### Work instruction
Return verbatim the line containing "assert (0 ≤ z / 2 ^ (Z.log2 z - 52)) as Hq." together with all lines that follow it in the records, and no other material.

### The data
Lemma class_round_ok ranges st :
  inside st → valid_ranges ranges = true →
  wp (class_round src unicode ranges) st (λ rs st', ahead 1 st st' ∧ valid_ranges rs = true).
Proof.
  intros Hi Hr. unfold class_round. apply wp_bind.
  eapply wp_mono; [by apply parseClassMember_ok|cbv beta]. intros m st1 [Ha Hm].
  destruct m as [lo|rs]; apply wp_bind; unfold wp at 1, dash_ahead; cbn [yields fst snd].
  - destruct (_ && _).
    + apply wp_bind, wp_next; [st_solve|]. intros _ _ _ Ha1. apply wp_bind.
      eapply wp_mono; [apply parseClassMember_ok; st_solve|cbv beta]. intros m2 st2 [Ha2 Hm2].
      destruct m2 as [hi|rs].
      * destruct (Z.ltb_spec hi lo); [done|]. wp_steps. split; [st_solve|].
        by apply valid_ranges_app, valid_ranges_one.
      * wp_steps. split; [st_solve|]. apply valid_ranges_app; [done|].
        apply (valid_ranges_app [(lo, lo); (0x2d, 0x2d)]); [|done].
        apply (valid_ranges_app [(lo, lo)]); [by apply valid_ranges_one|done].
    + wp_steps. split; [st_solve|]. by apply valid_ranges_app, valid_ranges_one.
  - destruct (_ && _).
    + apply wp_bind, wp_next; [st_solve|]. intros _ _ _ Ha1. wp_steps. split; [st_solve|].
      by repeat apply valid_ranges_app.
    + wp_steps. split; [st_solve|]. by apply valid_ranges_app.
Qed.

Lemma member_loop_ok fuel ranges st :
  inside st → len src - pos st < Z.of_nat fuel → valid_ranges ranges = true →
  wp (member_loop src unicode fuel ranges) st (λ rs st', ahead 0 st st' ∧ valid_ranges rs = true).
Proof.
  revert ranges st. induction fuel as [|fuel IH]; intros ranges st Hi Hf Hr; [st_solve|].
  cbn [member_loop]. apply wp_bind, wp_peek.
  destruct (js_at src (pos st)) as [c|]; [|apply wp_ret; split; [by apply ahead_refl|done]].
  destruct (c =? ch "]"); [apply wp_ret; split; [by apply ahead_refl|done]|].
  apply wp_bind. eapply wp_mono; [by apply class_round_ok|cbv beta]. intros rs st1 [Ha Hrs].
  eapply wp_mono; [apply IH; [st_solve..|done]|cbv beta]. intros rs' st' [Ha' Hrs']. split; [st_solve|done].
Qed.

Lemma parseClass_ok : unicode = false → leaf_spec 1 (parseClass src unicode).
Proof.
  intros Hu st Hi. unfold parseClass. apply wp_bind, wp_next; [done|]. intros _ _ _ Ha.
  apply wp_bind, wp_peek. cbv zeta. apply wp_bind.
  set (st1 := set_pos (pos st + 1) st) in *. set (negated := is_ch _ _).
  assert (wp (if negated then _ ← next src; mret tt else mret tt) st1 (λ _ st', ahead 1 st st')) as Hneg.
  { destruct negated; [|by apply wp_ret]. apply wp_bind, wp_next; [st_solve|]. intros. wp_steps. st_solve. }
  eapply wp_mono; [exact Hneg|cbv beta]. intros ? st2 Ha2. apply wp_bind.
  eapply wp_mono; [apply member_loop_ok; [st_solve|st_solve|done]|cbv beta]. intros rs st3 [Ha3 Hrs].
  apply wp_bind, wp_peek. destruct (negb _); [done|]. apply wp_bind, wp_next; [st_solve|].
  intros _ _ _ Ha4. wp_steps. split; [st_solve|]. cbn. by rewrite Hu, Hrs.
Qed.

(** * Quantifiers and groups *)

Lemma round_double_nonneg z : 0 ≤ z → 0 ≤ round_double z.
Proof.
  intros Hz. unfold round_double. destruct (z <? 2 ^ 53); [done|]. cbv zeta.
  assert (0 ≤ z / 2 ^ (Z.log2 z - 52)) as Hq.
  { destruct (decide (0 < 2 ^ (Z.log2 z - 52))) as [Hp|Hp]; [by apply Z.div_pos|].
    pose proof (Z.pow_nonneg 2 (Z.log2 z - 52) ltac:(lia)).
    replace (2 ^ (Z.log2 z - 52)) with 0 by lia. by rewrite Z.div_0_r. }
  pose proof (Z.pow_nonneg 2 (Z.log2 z - 52) ltac:(lia)).
  apply Z.min_glb; [|by apply Z.pow_nonneg]. destruct (_ || _); nia.
Qed.

Lemma parseInt10_nonneg digits : Forall (λ c, is_digit c = true) digits → 0 ≤ parseInt10 digits.
Proof.
  intros Hd. apply round_double_nonneg. assert (0 ≤ 0) as H0' by done. revert H0'. generalize 0 at 2 4.
  induction Hd as [|c digits Hc _ IH]; intros v Hv'; [done|]. cbn [foldl]. apply IH.
  unfold is_digit in Hc. apply andb_true_iff in Hc as [?%Z.leb_le ?%Z.leb_le]. lia.
Qed.

Lemma consumeLazy_ok st : inside st → wp (consumeLazy src) st (λ _ st', ahead 0 st st').
Proof.
  intros Hi. unfold consumeLazy. apply wp_bind, wp_peek. destruct (is_ch _ _).
  - apply wp_bind, wp_next; [done|]. intros _ _ _ Ha. wp_steps. st_solve.
  - wp_steps. by apply ahead_refl.
Qed.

### Result
  assert (0 ≤ z / 2 ^ (Z.log2 z - 52)) as Hq.
  { destruct (decide (0 < 2 ^ (Z.log2 z - 52))) as [Hp|Hp]; [by apply Z.div_pos|].
    pose proof (Z.pow_nonneg 2 (Z.log2 z - 52) ltac:(lia)).
    replace (2 ^ (Z.log2 z - 52)) with 0 by lia. by rewrite Z.div_0_r. }
  pose proof (Z.pow_nonneg 2 (Z.log2 z - 52) ltac:(lia)).
  apply Z.min_glb; [|by apply Z.pow_nonneg]. destruct (_ || _); nia.
Qed.

Lemma parseInt10_nonneg digits : Forall (λ c, is_digit c = true) digits → 0 ≤ parseInt10 digits.
Proof.
  intros Hd. apply round_double_nonneg. assert (0 ≤ 0) as H0' by done. revert H0'. generalize 0 at 2 4.
  induction Hd as [|c digits Hc _ IH]; intros v Hv'; [done|]. cbn [foldl]. apply IH.
  unfold is_digit in Hc. apply andb_true_iff in Hc as [?%Z.leb_le ?%Z.leb_le]. lia.
Qed.

Lemma consumeLazy_ok st : inside st → wp (consumeLazy src) st (λ _ st', ahead 0 st st').
Proof.
  intros Hi. unfold consumeLazy. apply wp_bind, wp_peek. destruct (is_ch _ _).
  - apply wp_bind, wp_next; [done|]. intros _ _ _ Ha. wp_steps. st_solve.
  - wp_steps. by apply ahead_refl.
Qed.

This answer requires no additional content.